The Joker: 21st Century's New Satan? Or Harmless Clown?

              The Joker has become one of the most recognizable villains in comic book history over the past seventy years, but he has recently gained wider recognition in popular culture through Christopher Nolan's The Dark Knight. Nolan has made the Joker relevant in the eyes of the masses and in the context of the post-9/11 world which we now inhabit. Super heroes and their myths “offer a shared, faithless, modern mythology, through which [truths about our world] can be explored.” (Hiddleston) However, this is not something new. Since the Joker's arrival on scene his struggle with Batman has become ground upon which society's insecurities and fears can be explored. The character of the Joker has been explored and developed by many different authors but most have agreed on the image of a murderous psychopath who kills with a flair of theatricality and seemingly without purpose. The Joker encompasses the anxieties of the origin of evil in modern times where science seeks to explain the motivations behind it through psychology and sociology by trying to pin the label of psychopath on him. There has always been the question of whether the Joker is pure evil or if he is truly mad. This essay seeks to explore the possibility behind the Joker's madness and to try to and prove that he is not insane, but that he is a chaotic force that has come down upon us as Satan once did with the purpose of illuminating humanity to its fractured world. It will seek to establish this through the Joker's long history as well as specifics texts that are more relevant to current times such as Nolan's film. It will further seek to prove that the Joker can be seen as something like a Satan figure in modern times. The character of Satan has been presented as a trickster, a bringer of chaos in earlier renditions such as in Johann Wolfgang von Goethe's Faust, but has also been presented as a calculating being in John Milton's Paradise Lost. The Joker is an mixture of these and other Satanic figures that have come before him and although he is devoid of the religious baggage of his predecessors he still carries some of the magical mystery that they possessed. 

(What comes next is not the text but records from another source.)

Definition validateReserveRequest (q : ReserveRequest) : result budget_error unit :=
  let s := qSubject q in
  if negb (safeID (qKey q)) || negb (safeID (qNode q)) || negb (safeID (sTenant s))
     || negb (optionalID (sWorkspace s)) || negb (optionalID (sPrincipal s))
     || negb (optionalID (sBinding s)) || negb (safeID (qProvider q))
     || (qMetered q && negb (safeID (qModel q))) || (negb (qMetered q) && negb (optionalID (qModel q)))
  then Err (ErrInvalid "reservation identity")
  else if (qInputTokens q <? 0) || (qMaxOutputTokens q <? 0) || (MaxTokenCount <? qInputTokens q)
     || (MaxTokenCount <? qMaxOutputTokens q)
     || (i64 (MaxTokenCount - qMaxOutputTokens q) <? qInputTokens q)
  then Err (ErrInvalid "reservation token bound")
  else if 32 <? Z.of_nat (length (sBindings s)) then Err (ErrInvalid "too many bindings")
  else if negb (forallb safeID (sBindings s)) then Err (ErrInvalid "reservation binding")
  else Ok tt.

Definition validateSettleRequest (t : SettleRequest) : result budget_error unit :=
  if negb (safeID (tReservationID t)) then Err (ErrInvalid "reservation id")
  else match tMode t with
  | SettlementMetered =>
      if (tInputTokens t <? 0) || (tOutputTokens t <? 0) || (MaxTokenCount <? tInputTokens t)
         || (MaxTokenCount <? tOutputTokens t)
         || (i64 (MaxTokenCount - tOutputTokens t) <? tInputTokens t)
      then Err (ErrInvalid "settled token count") else Ok tt
  | SettlementRequestOnly | SettlementIncomplete =>
      if negb (tInputTokens t =? 0) || negb (tOutputTokens t =? 0)
      then Err (ErrInvalid "non-metered settlement included tokens") else Ok tt
  | ModeOther _ => Err (ErrInvalid "settlement mode")
  end.

Definition budgetMatches (v : budget) (s : Subject) : bool :=
  if bTenant v <>s sTenant s then false
  else match bAttachTo v with
  | AttachTenant => bAttachID v =s sTenant s
  | AttachWorkspace => bAttachID v =s sWorkspace s
  | AttachPrincipal => bAttachID v =s sPrincipal s
  | AttachBinding => if bAttachID v =s sBinding s then true else contains (sBindings s) (bAttachID v)
  | AttachOther _ => false
  end.

Definition queryMatchesBudget (q : UsageQuery) (v : budget) : bool :=
  if ((uqBudgetID q <>s "") && (uqBudgetID q <>s bID v))
     || ((uqTenant q <>s "") && (uqTenant q <>s bTenant v))
     || (negb (bool_decide (uqWindow q = WindowOther "")) && negb (bool_decide (uqWindow q = bWindow v)))
  then false
  else match bAttachTo v with
  | AttachWorkspace => (uqWorkspace q =s "") || (uqWorkspace q =s bAttachID v)
  | AttachPrincipal => (uqPrincipal q =s "") || (uqPrincipal q =s bAttachID v)
  | AttachBinding => (uqBinding q =s "") || (uqBinding q =s bAttachID v)
  | AttachTenant => true
  | AttachOther _ => false
  end.

Definition queryMatchesSubject (q : UsageQuery) (s : Subject) : bool :=
  ((uqTenant q =s "") || (uqTenant q =s sTenant s))
  && ((uqWorkspace q =s "") || (uqWorkspace q =s sWorkspace s))
  && ((uqPrincipal q =s "") || (uqPrincipal q =s sPrincipal s))
  && ((uqBinding q =s "") || (uqBinding q =s sBinding s) || contains (sBindings s) (uqBinding q)).

Fixpoint same_strings (a b : list string) : bool :=
  match a, b with
  | [], [] => true
  | x :: a', y :: b' => if x <>s y then false else same_strings a' b'
  | _, _ => false
  end.

Definition sameSubject (a b : Subject) : bool :=
  if (sTenant a <>s sTenant b) || (sWorkspace a <>s sWorkspace b)
     || negb (sGeneration a =? sGeneration b) || (sPrincipal a <>s sPrincipal b)
     || (sBinding a <>s sBinding b) || negb (length (sBindings a) =? length (sBindings b))%nat
  then false else same_strings (sBindings a) (sBindings b).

 His inexplicably white skin, red lips and green hair do not in the least resemble any of the antiquated characteristics of Satan, but they serve the same purpose: to make him distinctive and monstrous. Although the Joker may not transform physically into poodles or snakes to reach his victims he has obtained an uncanny ability to survive death throughout his history in order to reinforce his mythological status. The Joker's appearance is part of what makes him mystical and mysterious as well. This need to define the nature of the Joker has arisen from a desire to know the reasons behind his actions. Nevertheless, there is no why, no explanation, because the Joker is a reincarnation of Satan and evil which we stubbornly attempt to dissect and explain through science. If the Joker has returned again in our post-9/11 world it is because despite our scientific discoveries and technological advances we still struggle with the darkness that resides within man. The Joker is not simply a mad clown with issues, he is beyond explanation, beyond definition, he is the new Satan that plays and preys upon the fear we possess of the darkness within.